## EXERCISE
In the records below, find the line that contains "wp (rename_temp h p) Q w." and the line that contains "revert e0 w.", then retype exactly those two lines and every line between them.
=== GIVEN RECORDS ===
(** Applies the rule of the head construct of the program under [wp]. *)
Ltac wp_step :=
  cbn beta iota;
  lazymatch goal with
  | |- wp (mbind _ _) _ _ => apply wp_bind
  | |- wp (_ ← _; _) _ _ => apply wp_bind
  | |- wp (mret _) _ _ => apply wp_ret
  | |- wp (throw _) _ _ => apply wp_throw
  | |- wp (lift _) _ _ => apply wp_lift; intros ? ?
  | |- wp (ensure _) _ _ => apply wp_ensure; [intros ?|intros ? ?]
  | |- wp (attempt _) _ _ => apply wp_attempt
  | |- wp (wrapm _ _) _ _ => apply wp_wrapm
  | |- wp (defer _ _) _ _ => apply wp_defer
  | |- wp (ignore _) _ _ => apply wp_ignore
  | |- wp (entry _) _ _ => apply wp_entry
  | |- wp get_world _ _ => apply wp_get_world
  | |- wp (modify _) _ _ => apply wp_modify
  | |- wp (sys _) _ _ => apply wp_sys; intros ? ? ? [->|[->| ->]]
  | |- wp map_order _ _ => apply wp_map_order; intros ? ? ?
  end; cbn beta iota.
Ltac wp_steps := repeat wp_step.

(** Chains the [same] hypotheses of a symbolic execution. *)
Ltac same_trans :=
  repeat match goal with
  | H1 : same ?a ?b, H2 : same ?b ?c |- _ =>
    lazymatch goal with
    | _ : same a c |- _ => fail
    | _ => pose proof (transitivity (R:=same) H1 H2)
    end
  end.

(** The data a successful read of [p] returns. *)
Definition regular_at (w : world) (p : path) : option file_data :=
  match w_fs w !! p with
  | Some (NFile d nlink) =>
    if (1 <? nlink)%Z || (maxStateFileBytes <? data_len d)%Z then None else Some d
  | _ => None
  end.

Lemma same_regular_at w w' p : same w w' → regular_at w' p = regular_at w p.
Proof. intros [H _]. unfold regular_at. by rewrite H. Qed.

Lemma wp_readRegularStateFile p Q w :
  (∀ w' d, same w w' → regular_at w p = Some d → Q (Ret d) w') →
  (∀ w' e, same w w' →
     (errors_Is e ErrNotExist = true ↔ w_fs w !! p = None ∧ e = ErrNotExist) →
     Q (Err e) w') →
  (∀ w', same w w' → Q Crash w') →
  wp (readRegularStateFile p) Q w.
Proof.
  intros HR HE HC. unfold readRegularStateFile, open_nofollow.
  wp_step. wp_step. wp_step;
    [|apply HE; [done|cbn; naive_solver]|by apply HC].
  wp_step. wp_step. destruct (w_fs w' !! p) as [n|] eqn:Hn; cbn beta iota.
  2: { wp_step. apply HE; [done|]. rewrite <- (proj1 H), Hn. done. }
  assert (Hn' : w_fs w !! p = Some n) by (rewrite <- (proj1 H); done).
  assert (Herr : ∀ w'' e, same w w'' → errors_Is e ErrNotExist = false →
    Q (Err e) w'').
  { intros w'' e Hs He. apply HE; [done|]. rewrite He, Hn'. naive_solver. }
  destruct n; cbn beta iota;
    unfold inspectRegularStateFD, readBoundedStateFile; wp_steps;
    same_trans; try (by apply Herr); try (by apply HC).
  all: try (apply Herr; [done|]).
  all: repeat match goal with
    | H : fail_if _ _ = Some _ |- _ => apply fail_if_Some in H as [? <-]; done
    | H : fail_if _ _ = None |- _ => apply fail_if_None in H
    end.
  apply HR; [done|]. unfold regular_at. rewrite Hn'.
  repeat match goal with H : _ = false |- _ => rewrite H; clear H end. done.
Qed.

Lemma wp_syncStateDirectory d Q w :
  (∀ w' o, same w w' → (o = Ret tt ∨ (∃ e, o = Err e) ∨ o = Crash) → Q o w') →
  wp (syncStateDirectory d) Q w.
Proof.
  intros H. unfold syncStateDirectory. wp_steps; same_trans; apply H; eauto.
Qed.

(** [same], with the temporary files as well. *)
Definition same_temps (w w' : world) : Prop :=
  same w w' ∧ w_temps w' = w_temps w.

Lemma wp_sys_temps c Q w :
  (∀ w' o, same_temps w w' → (o = Ret tt ∨ o = Err (EIO c) ∨ o = Crash) → Q o w') →
  wp (sys c) Q w.
Proof.
  intros H. unfold wp, sys. destruct (w_faults w) as [|[] ?]; apply H;
    solve [done | auto].
Qed.

(** What an interrupted write may leave: the old entries or the new ones. *)
Definition maybe_updated p n w w' : Prop := same w w' ∨ updated p n w w'.

Lemma wp_rename_temp h p data Q w :
  w_temps w !! h = Some data →
  (∀ w', updated p (Some (NFile data 1)) w w' → Q (Ret tt) w') →
  (∀ w' e, same_temps w w' → Q (Err e) w') →
  (∀ w', same w w' → Q Crash w') →
  wp (rename_temp h p) Q w.
Proof.
  intros Hh HR HE HC. unfold rename_temp.
  wp_step. apply wp_sys_temps. intros w' o [Hs Ht] [->|[->| ->]];
    [|by apply HE|by apply HC].
  wp_step. wp_step. rewrite Ht, Hh.
  assert (Hupd : updated p (Some (NFile data 1)) w
    (with_temps (delete h) (with_fs (insert p (NFile data 1)) w'))).
  { destruct Hs as [E1 E2]. split; [|done]. cbn. by rewrite E1. }
  destruct (w_fs w' !! p) as [[]|]; repeat wp_step;
    solve [by apply HE | by apply HR].
Qed.

Lemma wp_rename_loop n e0 h p data Q w :
  w_temps w !! h = Some data →
  (∀ w', updated p (Some (NFile data 1)) w w' → Q (Ret tt) w') →
  (∀ w' o, maybe_updated p (Some (NFile data 1)) w w' →
     (∃ e, o = Err e) ∨ o = Crash → Q o w') →
  wp (rename_loop n e0 h p) Q w.
Proof.
  revert e0 w. induction n as [|n IH]; intros e0 w Hh HR HE; cbn [rename_loop].
  { wp_step. apply HE; [by left|]. left; eauto. }
  wp_step. wp_step. eapply wp_rename_temp; [done|..].
  - intros w' Hu. apply wp_syncStateDirectory. intros w'' o Hs Ho.
    pose proof (updated_same _ _ _ _ _ Hu Hs) as Hu'.
    destruct Ho as [->|Ho]; [by apply HR|]. apply HE; [by right|done].
  - intros w' e [Hs Ht]. apply IH; [by rewrite Ht| |].
    + intros w'' Hu. apply HR. by eapply same_updated.
    + intros w'' o [Hs'|Hu] Ho; apply HE; try done.
      * left. by transitivity w'.
      * right. by eapply same_updated.
  - intros w' Hs. apply HE; [by left|by right].
Qed.

Lemma wp_write_body h p data Q w :
  (∀ w', updated p (Some (NFile data 1)) w w' → Q (Ret tt) w') →
  (∀ w' o, maybe_updated p (Some (NFile data 1)) w w' →
     (∃ e, o = Err e) ∨ o = Crash → Q o w') →
  wp (wrapm "secure state tmp file permissions: %w" (sys "fchmod");;
      wrapm "write state tmp file: %w" (write_temp h data);;
      wrapm "sync state tmp file: %w" (sys "fsync");;
      wrapm "close state tmp file: %w" (sys "close");;
      rename_loop 10 (EIO "rename") h p) Q w.
Proof.
  intros HR HE.
  assert (Hsame : ∀ w' o, same w w' → (∃ e, o = Err e) ∨ o = Crash → Q o w').
  { intros w' o ? ?. apply HE; [by left|done]. }
  do 3 wp_step; [|apply Hsame; eauto..].
  unfold write_temp. do 4 wp_step; [|apply Hsame; [by etransitivity|eauto]..].
  wp_step. cbn beta iota.
  match goal with |- wp _ _ ?v => set (w1 := v) end.
  assert (Hs1 : same w w1) by (transitivity w'; [done|]; by destruct H0).
  assert (Ht1 : w_temps w1 !! h = Some data) by apply lookup_insert_eq.
  clearbody w1. clear H H0.
  do 2 wp_step. apply wp_sys_temps. intros w2 o [Hs2 Ht2] [->|[->| ->]];
    [|apply Hsame; [by etransitivity|eauto]..].
  do 2 wp_step. apply wp_sys_temps. intros w3 o [Hs3 Ht3] [->|[->| ->]];
    [|apply Hsame; [by do 2 (etransitivity; [done|])|eauto]..].
  assert (Hs : same w w3) by (by do 2 (etransitivity; [done|])).
  eapply wp_rename_loop; [by rewrite Ht3, Ht2| |].
  - intros w4 Hu. apply HR. by eapply same_updated.
  - intros w4 o' [Hs4|Hu] Ho; apply HE; try done.
    + left. by transitivity w3.
    + right. by eapply same_updated.
Qed.

Lemma wp_remove_temp h Q w :
  (∀ w' o, same w w' → (o = Ret tt ∨ (∃ e, o = Err e) ∨ o = Crash) → Q o w') →
  wp (remove_temp h) Q w.
Proof. intros H. unfold remove_temp. wp_steps; apply H; eauto. Qed.

(** [atomicWriteFile]: success means the file holds the new data; a failure or
    a crash leaves the old file or the whole new one, and touches nothing
    else. *)
Lemma wp_atomicWriteFile p data Q w :
  (∀ w', updated p (Some (NFile data 1)) w w' → Q (Ret tt) w') →
  (∀ w' o, maybe_updated p (Some (NFile data 1)) w w' →
     (∃ e, o = Err e) ∨ o = Crash → Q o w') →
  wp (atomicWriteFile p data) Q w.
Proof.
  intros HR HE. unfold atomicWriteFile, create_temp.
  assert (Hsame : ∀ w' o, same w w' → (∃ e, o = Err e) ∨ o = Crash → Q o w').
  { intros w' o ? ?. apply HE; [by left|done]. }
  do 4 wp_step; [|apply Hsame; eauto..].
  do 5 wp_step. cbn beta iota.
  match goal with |- wp _ _ ?v => set (w1 := v) end.
  assert (Hs1 : same w w1) by done. clearbody w1. clear H.
  apply wp_defer, wp_write_body.
  - intros w2 Hu. assert (Hu' := same_updated _ _ _ _ _ Hs1 Hu).
    apply wp_remove_temp. intros w3 o Hs3 Ho.
    assert (Hu3 := updated_same _ _ _ _ _ Hu' Hs3).
    destruct Ho as [->|[[e ->]| ->]]; [by apply HR..|].
    apply HE; [by right|auto].
  - intros w2 o Hm Ho.
    assert (Hm' : ∀ w3, same w2 w3 → maybe_updated p (Some (NFile data 1)) w w3).
    { intros w3 Hs3. destruct Hm as [Hs|Hu].
      - left. transitivity w1; [done|]. by transitivity w2.
      - right. eapply updated_same; [|done]. by eapply same_updated. }
    destruct Ho as [[e ->]| ->]; [|apply HE; [by apply Hm'|auto]].
    apply wp_remove_temp. intros w3 o' Hs3 Ho'.
    destruct Ho' as [->|[[e' ->]| ->]]; apply HE; eauto.
Qed.

(** [w'] is [w] where only entries of [l] may have been removed. *)
Definition only_removed (l : list path) (w w' : world) : Prop :=
  (∀ q, q ∉ l → w_fs w' !! q = w_fs w !! q) ∧
  (∀ q, w_fs w' !! q = w_fs w !! q ∨ w_fs w' !! q = None) ∧
  w_closed w' = w_closed w.
(** ... and all of them have been. *)
Definition all_removed (l : list path) (w w' : world) : Prop :=
  only_removed l w w' ∧ ∀ q, q ∈ l → w_fs w' !! q = None.

Lemma same_only_removed l w w' : same w w' → only_removed l w w'.
Proof. intros [E1 E2]. repeat split; intros; rewrite ?E1; auto. Qed.
Lemma updated_all_removed p w w' : updated p None w w' → all_removed [p] w w'.
Proof.
  intros Hu. repeat split.
  - intros q Hq. eapply updated_lookup_ne; [done|]. set_solver.
  - intros q. destruct (decide (q = p)) as [->|]; [right|left].
    + by eapply updated_lookup.
    + by eapply updated_lookup_ne.
  - apply Hu.
  - intros q ->%list_elem_of_singleton. by eapply updated_lookup.
Qed.
Lemma only_removed_trans l1 l2 w1 w2 w3 :
  only_removed l1 w1 w2 → only_removed l2 w2 w3 → only_removed (l1 ++ l2) w1 w3.
Proof.
  intros (H1 & H2 & H3) (F1 & F2 & F3). repeat split; [| |congruence].
  - intros q Hq. rewrite F1, H1; set_solver.
  - intros q. destruct (F2 q) as [->|]; auto.
Qed.
Lemma all_removed_trans l1 l2 w1 w2 w3 :
  all_removed l1 w1 w2 → all_removed l2 w2 w3 → all_removed (l1 ++ l2) w1 w3.
Proof.
  intros [H1 H2] [F1 F2]. split; [by eapply only_removed_trans|].
  intros q [Hq|Hq]%elem_of_app; [|by apply F2].
  destruct F1 as (_ & F1 & _). destruct (F1 q) as [->|]; auto.
Qed.
Lemma only_removed_weaken l l' w w' :
  l ⊆ l' → only_removed l w w' → only_removed l' w w'.
Proof. intros Hl (H1 & H2 & H3). repeat split; auto. Qed.
Lemma only_removed_same l w w' w'' :
  only_removed l w w' → same w' w'' → only_removed l w w''.
Proof. intros (H1 & H2 & H3) [E1 E2]. repeat split; intros; rewrite ?E1, ?E2; auto. Qed.
Lemma all_removed_same l w w' w'' :
  all_removed l w w' → same w' w'' → all_removed l w w''.
Proof.
  intros [H1 H2] Hs. split; [by eapply only_removed_same|].
  intros. destruct Hs as [-> _]. auto.
Qed.
Lemma all_removed_perm l l' w w' :
  l ≡ₚ l' → all_removed l w w' → all_removed l' w w'.
Proof.
  intros Hp [H1 H2]. split.
  - eapply only_removed_weaken; [|done]. intros q. by rewrite Hp.
  - intros q Hq. apply H2. by rewrite Hp.
Qed.

Lemma wp_remove_if_present msg p Q w :
  (∀ w', all_removed [p] w w' → Q (Ret tt) w') →
  (∀ w' o, same w w' → (∃ e, o = Err e) ∨ o = Crash → Q o w') →
  wp (remove_if_present msg p) Q w.
Proof.
  intros HR HE. unfold remove_if_present, os_Remove.
  do 4 wp_step; [|cbn; wp_step; apply HE; eauto|apply HE; eauto].
  do 2 wp_step. destruct (w_fs w' !! p) as [n|] eqn:Hn; repeat wp_step.
  - apply HR, updated_all_removed. destruct H as [E1 E2]. split; [|done].
    cbn. by rewrite E1.
  - cbn. wp_step. apply HR, updated_all_removed. destruct H as [E1 E2].
    split; [|done]. rewrite E1 in Hn |- *. symmetry. exact (delete_id (w_fs w) p Hn).
Qed.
===
## ANSWER SPACE
  wp (rename_temp h p) Q w.
Proof.
  intros Hh HR HE HC. unfold rename_temp.
  wp_step. apply wp_sys_temps. intros w' o [Hs Ht] [->|[->| ->]];
    [|by apply HE|by apply HC].
  wp_step. wp_step. rewrite Ht, Hh.
  assert (Hupd : updated p (Some (NFile data 1)) w
    (with_temps (delete h) (with_fs (insert p (NFile data 1)) w'))).
  { destruct Hs as [E1 E2]. split; [|done]. cbn. by rewrite E1. }
  destruct (w_fs w' !! p) as [[]|]; repeat wp_step;
    solve [by apply HE | by apply HR].
Qed.

Lemma wp_rename_loop n e0 h p data Q w :
  w_temps w !! h = Some data →
  (∀ w', updated p (Some (NFile data 1)) w w' → Q (Ret tt) w') →
  (∀ w' o, maybe_updated p (Some (NFile data 1)) w w' →
     (∃ e, o = Err e) ∨ o = Crash → Q o w') →
  wp (rename_loop n e0 h p) Q w.
Proof.
  revert e0 w. induction n as [|n IH]; intros e0 w Hh HR HE; cbn [rename_loop].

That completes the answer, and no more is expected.